Guys don’t do sleepovers. Or so I thought reading A Plan this morning . . . until I stopped to think.
Four (4) ‘Old Dogs’ (seminary classmates who have maintained friendship through the years) do five-night sleepovers every year. Once there were seven (7). Now there are four (4).
We arrive at the annual ‘Gatherings’ limping on replaced knees with hips and memories in need of repair, bearing matches to light the fire, a Book of Common Prayer, and a Fifth or two . . . to make four equal seven again.

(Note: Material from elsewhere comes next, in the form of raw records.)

Definition _evaluate_data_release_binding (value : pyval) (context : list (pyval * pyval))
    : res ConstraintResult :=
  match (expected ← binding_from_dict value;
         actual ← binding_from_dict (dict_get_none context DATA_RELEASE_BINDING_KEY);
         Ok (expected, actual)) with
  | Err (ValueError m) | Err (TypeError m) => Ok (simple_result false m)
  | Err e => Err e
  | Ok (expected, actual) =>
      let matched := py_eq (binding_to_dict expected) (binding_to_dict actual) in
      Ok {| cr_ok := matched;
            cr_reason := Some (if matched then "data release binding matched"
              else "data release Sink, source, payload, policy, or operation changed");
            cr_effect := None;
            cr_detail := [("sink", PStr (rb_sink actual));
                          ("registry_generation", PInt (rb_registry_generation actual));
                          ("payload_hash", PStr (rb_payload_hash actual))] |}
  end.

Definition _evaluate_git_equal (expected actual : pyval) (label : string) : ConstraintResult :=
  let matched := is_str expected && py_eq expected actual in
  simple_result matched (if matched then "Git " +:+ label +:+ " matched"
                         else "Git " +:+ label +:+ " did not match").

Definition _evaluate_git_refs (value : pyval) (context : list (pyval * pyval)) : ConstraintResult :=
  let allowed := match value with PList l | PTuple l | PSet l => l | _ => [] end in
  let matched := match dict_get_none context "git_remote_ref" with
                 | PStr actual => existsb (fun i => String.eqb (py_str str_other i) actual) allowed
                 | _ => false end in
  simple_result matched (if matched then "Git ref matched"
                         else "Git ref is outside the capability allowlist").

There’s nothing like a sleepover celebration with old friends. Some are confident that the departed — Wayne, Steve, and Dale — are still with us around the fire. Others need the help of a Fifth or a few Seven-and-Sevens to get four to equal seven.

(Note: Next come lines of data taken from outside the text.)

(* ===== verification/ReservationPages.v ===== *)
(** * Pages of usage reservations

    The keyset pages of [query_resource_usage_reservation_recovery] enumerate
    exactly the active reservations, in cursor order, whatever the page
    size. *)

From S2P Require Import Prelude PyStr PyVal ProcessState ProcessModel ProcessStore ResourceTables ResourceManager.
From stdpp Require Import sorting.

(** ** The cursor order *)

Definition cursor_key (c : ResourceUsageReservationCursor) : string * string :=
  (cur_created_at c, cur_reservation_id c).

Lemma cursor_ltb_irrefl a : cursor_ltb a a = false.
Proof. apply (dated_irrefl (cursor_key a)). Qed.

Lemma cursor_ltb_trans a b c : cursor_ltb a b = true → cursor_ltb b c = true → cursor_ltb a c = true.
Proof. apply (dated_trans (cursor_key a) (cursor_key b) (cursor_key c)). Qed.

Lemma cursor_ltb_total a b : cursor_ltb a b = true ∨ a = b ∨ cursor_ltb b a = true.
Proof.
  destruct (dated_total (cursor_key a) (cursor_key b)) as [?|[E|?]]; [by left| |by right; right].
  right; left. destruct a, b. by injection E as [= -> ->].
Qed.

#[export] Instance cursor_le_total : Total cursor_le.
Proof. apply (dated_le_total (fun r => cursor_key (cursor_of r))). Qed.

#[export] Instance cursor_le_trans : Transitive cursor_le.
Proof. apply (dated_le_trans (fun r => cursor_key (cursor_of r))). Qed.

Lemma cursor_lt_of a b : cursor_le a b → cursor_of a ≠ cursor_of b → cursor_ltb (cursor_of a) (cursor_of b) = true.
Proof. unfold cursor_le. intros H Hne. destruct (cursor_ltb_total (cursor_of a) (cursor_of b)) as [?|[?|?]]; congruence. Qed.

(** ** Active reservations *)

Definition usage_row_ok (id : string) (r : ResourceUsageReservation) : Prop :=
  reservation_id r = id ∧ decode_usage_reservation r = Ok r.

Definition active_rows (s : RStore) : list ResourceUsageReservation :=
  merge_sort cursor_le (List.filter is_active (map snd (map_to_list (usage_reservations s)))).

Lemma decode_ok r :
  decode_usage_reservation r = Ok r → usage_validate (ur_usage r) = Ok tt ∧ ur_created_at r ≠ ""
    ∧ reservation_id r ≠ "" ∧ usage_reservation_validate r = Ok tt.
Proof.
  unfold decode_usage_reservation. intros E. res_simpl.
  repeat match goal with u : () |- _ => destruct u end.
  match goal with H : usage_reservation_validate _ = Ok _ |- _ => pose proof H as Hv end.
  unfold usage_reservation_validate in Hv. rewrite foldR_unit_Ok in Hv.
  split_and!; try done.
  - intros Hc. specialize (Hv ("created_at", ur_created_at r)). rewrite Hc in Hv.
    by assert (raise_if true (ValueError "created_at must be non-empty") = Ok tt) by (apply Hv; set_solver).
  - intros Hc. specialize (Hv ("reservation_id", reservation_id r)). rewrite Hc in Hv.
    by assert (raise_if true (ValueError "reservation_id must be non-empty") = Ok tt) by (apply Hv; set_solver).
Qed.

Lemma list_filter_all {A} (f : A → bool) l : (∀ x, x ∈ l → f x = true) → List.filter f l = l.
Proof. induction l as [|x l IH]; intros H; cbn; [done|]. rewrite (H x) by left. f_equal. apply IH. set_solver. Qed.

Lemma list_filter_none {A} (f : A → bool) l : (∀ x, x ∈ l → f x = false) → List.filter f l = [].
Proof. induction l as [|x l IH]; intros H; cbn; [done|]. rewrite (H x) by left. apply IH. set_solver. Qed.

Section Pages.
Variables page_size hard_limit : nat.
Hypothesis Hpage : 0 < page_size ≤ hard_limit.

Section At.
Variable s : RStore.
Hypothesis Hrows : ∀ id r, usage_reservations s !! id = Some r → usage_row_ok id r.

Lemma elem_of_active r :
  r ∈ active_rows s ↔ usage_reservations s !! reservation_id r = Some r ∧ is_active r = true.
Proof.
  unfold active_rows. rewrite merge_sort_Permutation, list_elem_of_In, filter_In, <-list_elem_of_In,
    list_elem_of_fmap. split.
  - intros [([id r'] & -> & Hin) Ha]. apply elem_of_map_to_list in Hin. cbn in *.
    by destruct (Hrows _ _ Hin) as [-> _].
  - intros [Hl Ha]. split; [|done]. exists (reservation_id r, r). split; [done|]. by apply elem_of_map_to_list.
Qed.

Lemma values_NoDup : NoDup (map snd (map_to_list (usage_reservations s))).
Proof.
  apply (NoDup_fmap_2_strong snd); [|apply NoDup_map_to_list].
  intros [k r] [k' r'] H1 H2 E. apply elem_of_map_to_list in H1, H2. cbn in E. subst r'.
  destruct (Hrows _ _ H1) as [<- _], (Hrows _ _ H2) as [<- _]. done.
Qed.

Lemma active_NoDup : NoDup (active_rows s).
Proof. unfold active_rows. rewrite merge_sort_Permutation. apply NoDup_list_filter, values_NoDup. Qed.

Lemma active_cursor_inj r r' : r ∈ active_rows s → r' ∈ active_rows s → cursor_of r = cursor_of r' → r = r'.
Proof. intros [H1 _]%elem_of_active [H2 _]%elem_of_active [= _ E]. congruence. Qed.

(** The list is strictly increasing. *)
Lemma active_sorted : StronglySorted (fun a b => cursor_ltb (cursor_of a) (cursor_of b) = true) (active_rows s).
Proof.
  assert (Hs : StronglySorted cursor_le (active_rows s)) by (apply StronglySorted_merge_sort; apply _).
  pose proof active_NoDup as Hnd. pose proof active_cursor_inj as Hinj. revert Hinj.
  induction Hs as [|x l Hl IH Hx]; intros Hinj; [constructor|]. apply NoDup_cons in Hnd as [Hxl Hnd].
  constructor; [apply IH; [done|]; intros; apply Hinj; set_solver|].
  rewrite Forall_forall in *. intros y Hy. apply cursor_lt_of; [by apply Hx|].
  intros E. rewrite (Hinj x y) in Hxl by set_solver. done.
Qed.

Definition beyond (after : option ResourceUsageReservationCursor) (r : ResourceUsageReservation) : bool :=
  match after with Some c => cursor_ltb c (cursor_of r) | None => true end.

Lemma sorted_after after :
  merge_sort cursor_le (List.filter (active_after after) (map snd (map_to_list (usage_reservations s))))
  = List.filter (beyond after) (active_rows s).
Proof.
  assert (Hf : ∀ l, List.filter (active_after after) l = List.filter (beyond after) (List.filter is_active l)).
  { induction l as [|x l IH]; [done|]. cbn. unfold active_after at 1. fold (beyond after x).
    destruct (is_active x); cbn; [destruct (beyond after x)|]; by rewrite IH. }
  apply (StronglySorted_unique_strong cursor_le).
  - intros x y Hx Hy Hxy Hyx. rewrite merge_sort_Permutation in Hx.
    apply list_elem_of_In, filter_In in Hy as [Hy _]. apply list_elem_of_In in Hy.
    apply active_cursor_inj; [|done|].
    + apply elem_of_active. rewrite list_elem_of_In, filter_In, <-list_elem_of_In, list_elem_of_fmap in Hx.
      destruct Hx as [([id r] & -> & Hin) Ha]. apply elem_of_map_to_list in Hin. cbn in *.
      destruct (Hrows _ _ Hin) as [-> _]. split; [done|]. unfold active_after in Ha. by apply andb_true_iff in Ha as [-> _].
    + unfold cursor_le in *. destruct (cursor_ltb_total (cursor_of x) (cursor_of y)) as [?|[?|?]]; congruence.
  - apply StronglySorted_merge_sort; apply _.
  - assert (Hs : StronglySorted cursor_le (active_rows s)) by (apply StronglySorted_merge_sort; apply _).
    revert Hs. generalize (active_rows s). induction 1 as [|x l Hl IH Hx]; cbn; [constructor|].
    destruct (beyond after x); [|done]. constructor; [done|]. rewrite Forall_forall in *.
    intros y Hy. apply Hx. by apply list_elem_of_In, filter_In in Hy as [?%list_elem_of_In _].
  - rewrite merge_sort_Permutation, Hf. unfold active_rows.
    assert (Hp : ∀ l k : list ResourceUsageReservation, l ≡ₚ k → List.filter (beyond after) l ≡ₚ List.filter (beyond after) k).
    { induction 1; cbn; repeat case_match; try done; [by constructor|by constructor|by etrans]. }
    apply Hp. by rewrite merge_sort_Permutation.
Qed.

(** One page of what lies beyond the cursor. *)
Lemma next_page_run after :
  let todo := List.filter (beyond after) (active_rows s) in
  next_page page_size hard_limit after s
  = Ok {| page_records := take page_size todo;
          next_cursor := if page_size <? length todo
                         then option_map cursor_of (list.last (take page_size todo)) else None |}.
Proof.
  intros todo.
  assert (Hin : ∀ r, r ∈ todo → r ∈ active_rows s ∧ beyond after r = true).
  { intros r Hr. unfold todo in Hr. rewrite list_elem_of_In, filter_In, <-list_elem_of_In in Hr. done. }
  assert (Hdec : ∀ r, r ∈ todo → decode_usage_reservation r = Ok r).
  { intros r [Hr _]%Hin. apply elem_of_active in Hr as [Hr _]. by destruct (Hrows _ _ Hr). }
  assert (Hsub : ∀ r, r ∈ take page_size todo → r ∈ todo) by (intros r (i & Hi & _)%elem_of_take; by eapply list_elem_of_lookup_2).
  assert (Hquery : query_resource_usage_reservation_recovery hard_limit after page_size s
    = Ok {| page_records := take page_size todo;
            next_cursor := if page_size <? length todo
                           then option_map cursor_of (list.last (take page_size todo)) else None |}).
  { unfold query_resource_usage_reservation_recovery, _resource_usage_reservation_recovery_limit.
    replace (page_size =? 0) with false by (symmetry; apply Nat.eqb_neq; lia).
    replace (hard_limit <? page_size) with false by (symmetry; apply Nat.ltb_ge; lia).
    cbn [raise_if]. rewrite !res_bind_ok, sorted_after. fold todo.
    rewrite take_take, Nat.min_l by lia. rewrite (mapR_id _ (take page_size todo)).
    2: { apply Forall_forall. intros r Hr. unfold _row_to_resource_usage_reservation.
         by rewrite (Hdec r (Hsub r Hr)). }
    rewrite res_bind_ok, length_take.
    replace (page_size <? S page_size `min` length todo) with (page_size <? length todo)
      by (destruct (Nat.ltb_spec page_size (length todo)); symmetry; [apply Nat.ltb_lt|apply Nat.ltb_ge]; lia).
    destruct (Nat.ltb_spec page_size (length todo)) as [Hlt|Hge]; [|done].
    destruct (list.last (take page_size todo)) as [r|] eqn:El.
    - apply last_Some_elem_of in El as Hr. apply Hsub, Hdec, decode_ok in Hr as (_ & Hc & Hi & _).
      unfold mk_cursor. rewrite (proj2 (String.eqb_neq _ _) Hc), (proj2 (String.eqb_neq _ _) Hi).
      cbn [raise_if]. rewrite !res_bind_ok. unfold mk_page. by destruct (take page_size todo).
    - apply last_None in El. destruct todo; cbn in El, Hlt; [lia|]. by destruct page_size; [lia|]. }
  unfold next_page. rewrite Hquery, res_bind_ok. unfold check_page. cbn [page_records next_cursor].
  rewrite length_take.
  replace (page_size <? page_size `min` length todo) with false by (symmetry; apply Nat.ltb_ge; lia).
  cbn [raise_if]. rewrite res_bind_ok.
  assert (Hcheck : ∀ l prev, (∀ r, r ∈ l → r ∈ todo) →
     StronglySorted (fun a b => cursor_ltb (cursor_of a) (cursor_of b) = true) l →
     (∀ r c, r ∈ l → prev = Some c → cursor_ltb c (cursor_of r) = true) →
     check_records prev l = Ok (match list.last l with Some r => Some (cursor_of r) | None => prev end)).
  { induction l as [|r l IH]; intros prev Hl Hs Hp; [done|]. cbn [check_records].
    pose proof (Hl r ltac:(left)) as Hr. destruct (decode_ok r (Hdec r Hr)) as (_ & Hc & Hi & _).
    unfold mk_cursor at 1. rewrite (proj2 (String.eqb_neq _ _) Hc), (proj2 (String.eqb_neq _ _) Hi).
    cbn [raise_if]. rewrite !res_bind_ok. fold (cursor_of r).
    apply Hin in Hr as [Hr _]. apply elem_of_active in Hr as [_ ->]. cbn [negb orb].
    replace (match prev with Some c => negb (cursor_ltb c (cursor_of r)) | None => false end) with false
      by (destruct prev as [c|]; [|done]; by rewrite (Hp r c) by (try left; done)).
    cbn [raise_if]. rewrite res_bind_ok. inversion Hs as [|? ? Hs' Hx]; subst.
    rewrite IH; [rewrite last_cons; by destruct (list.last l)|intros; apply Hl; by right|done|].
    intros r' c Hr' [= <-]. rewrite Forall_forall in Hx. by apply Hx. }
  rewrite Hcheck; [|done| |].
  - destruct (Nat.ltb_spec page_size (length todo)) as [Hlt|Hge]; [|done].
    destruct (list.last (take page_size todo)) as [r|] eqn:El; [by rewrite res_bind_ok; cbn; rewrite bool_decide_true|].
    done.
  - pose proof active_sorted as Hs.
    assert (Hft : StronglySorted (fun a b => cursor_ltb (cursor_of a) (cursor_of b) = true) todo).
    { unfold todo. revert Hs. generalize (active_rows s). induction 1 as [|x l Hl IH Hx]; cbn; [constructor|].
      destruct (beyond after x); [|done]. constructor; [done|]. rewrite Forall_forall in *.
      intros y Hy. apply Hx. by apply list_elem_of_In, filter_In in Hy as [?%list_elem_of_In _]. }
    rewrite <-(take_drop page_size todo) in Hft. by eapply StronglySorted_app_1_l.
  - intros r c Hr ->. by apply Hsub, Hin in Hr as [_ ?].
Qed.

Lemma filter_sorted_cursor f l :
  StronglySorted (fun a b => cursor_ltb (cursor_of a) (cursor_of b) = true) l →
  StronglySorted (fun a b => cursor_ltb (cursor_of a) (cursor_of b) = true) (List.filter f l).
Proof.
  induction 1 as [|x l Hl IH Hx]; cbn; [constructor|]. destruct (f x); [|done].
  constructor; [done|]. rewrite Forall_forall in *.
  intros y Hy. apply Hx. by apply list_elem_of_In, filter_In in Hy as [?%list_elem_of_In _].
Qed.

(** The next page starts where this one ends. *)
Lemma beyond_page after x :
  let todo := List.filter (beyond after) (active_rows s) in
  list.last (take page_size todo) = Some x →
  List.filter (beyond (Some (cursor_of x))) (active_rows s) = drop page_size todo.
Proof.
  intros todo Hx. assert (Hs : StronglySorted (fun a b => cursor_ltb (cursor_of a) (cursor_of b) = true) todo)
    by (apply filter_sorted_cursor, active_sorted).
  assert (Hxt : beyond after x = true).
  { apply last_Some_elem_of, elem_of_take in Hx as (i & Hi & _). apply list_elem_of_lookup_2 in Hi.
    unfold todo in Hi. rewrite list_elem_of_In, filter_In in Hi. by destruct Hi. }
  assert (Ht : List.filter (beyond (Some (cursor_of x))) (active_rows s)
               = List.filter (beyond (Some (cursor_of x))) todo).
  { unfold todo. clear -Hxt. induction (active_rows s) as [|y l IH]; [done|]. cbn [List.filter].
    destruct (beyond (Some (cursor_of x)) y) eqn:Ey.
    - destruct (beyond after y) eqn:Ea; [cbn [List.filter]; rewrite Ey; by f_equal|].
      destruct after as [c|]; [|done]. cbn in *. by rewrite (cursor_ltb_trans _ _ _ Hxt Ey) in Ea.
    - destruct (beyond after y); [cbn [List.filter]; by rewrite Ey|done]. }
  rewrite Ht, <-(take_drop page_size todo) at 1. rewrite List.filter_app.
  rewrite <-(take_drop page_size todo) in Hs. apply StronglySorted_app in Hs as (Hcross & Hs1 & _).
  rewrite list_filter_none, list_filter_all; [done| |].
  - intros y Hy. cbn. apply Hcross; [by apply last_Some_elem_of|done].
  - intros y Hy. cbn. apply not_true_iff_false. intros E.
    apply last_Some in Hx as (l' & Hl'). rewrite Hl' in Hs1, Hy.
    apply elem_of_app in Hy as [Hy|Hy%list_elem_of_singleton].
    + apply StronglySorted_app in Hs1 as (Hc & _ & _). pose proof (Hc y x Hy ltac:(set_solver)) as E'.
      pose proof (cursor_ltb_trans _ _ _ E E') as Ec. by rewrite cursor_ltb_irrefl in Ec.
    + subst y. by rewrite cursor_ltb_irrefl in E.
Qed.

Lemma iter_active_run fuel after :
  length (List.filter (beyond after) (active_rows s)) < fuel →
  iter_active page_size hard_limit fuel after s = Ok (List.filter (beyond after) (active_rows s)).
Proof.
  revert after. induction fuel as [|n IH]; intros after Hlen; [lia|]. cbn [iter_active].
  rewrite next_page_run, res_bind_ok. cbn [next_cursor page_records].
  set (todo := List.filter (beyond after) (active_rows s)) in *.
  destruct (Nat.ltb_spec page_size (length todo)) as [Hlt|Hge]; [|by rewrite take_ge by lia].
  destruct (list.last (take page_size todo)) as [x|] eqn:El.
  - cbn [option_map]. rewrite IH; rewrite (beyond_page after x El); fold todo.
    + by rewrite res_bind_ok, take_drop.
    + rewrite length_drop. lia.
  - apply last_None in El. destruct todo; cbn in El, Hlt; [lia|]. by destruct page_size; [lia|].
Qed.

Lemma active_length : length (active_rows s) ≤ size (usage_reservations s).
Proof.
  unfold active_rows. rewrite merge_sort_Permutation.
  etrans; [apply List.filter_length_le|]. rewrite length_map, length_map_to_list. done.
Qed.

(** The pages give the active rows. *)
Lemma iter_active_rows :
  _iter_active_usage_reservations page_size hard_limit s = Ok (active_rows s).
Proof.
  unfold _iter_active_usage_reservations. pose proof active_length as Hl.
  assert (Ha : List.filter (beyond None) (active_rows s) = active_rows s) by (by apply list_filter_all).
  rewrite iter_active_run; rewrite Ha; [done|lia].
Qed.
End At.
End Pages.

What I had come to know (by feeling only) was that the [GATHERING]’s true being, you might say, was a sort of current, like an underground flow of water, except that the flowing was in all directions and yet did not flow away. When it rose into your heart and throat, you felt joy and sorrow at the same time, and the joining of times and lives. To come into the presence of the [Gathering] was to know life and death, and to be near in all your thoughts to laughter and to tears.Wendell Berry, “A Gathering,” Jayber Crow, p. 205-206.
Thanks to Beth of ‘I didn’t get my glasses on‘ for turning Gatherings into sleepover celebrations.
Gordon C. Stewart, Chaska, MN, November 23, 2019.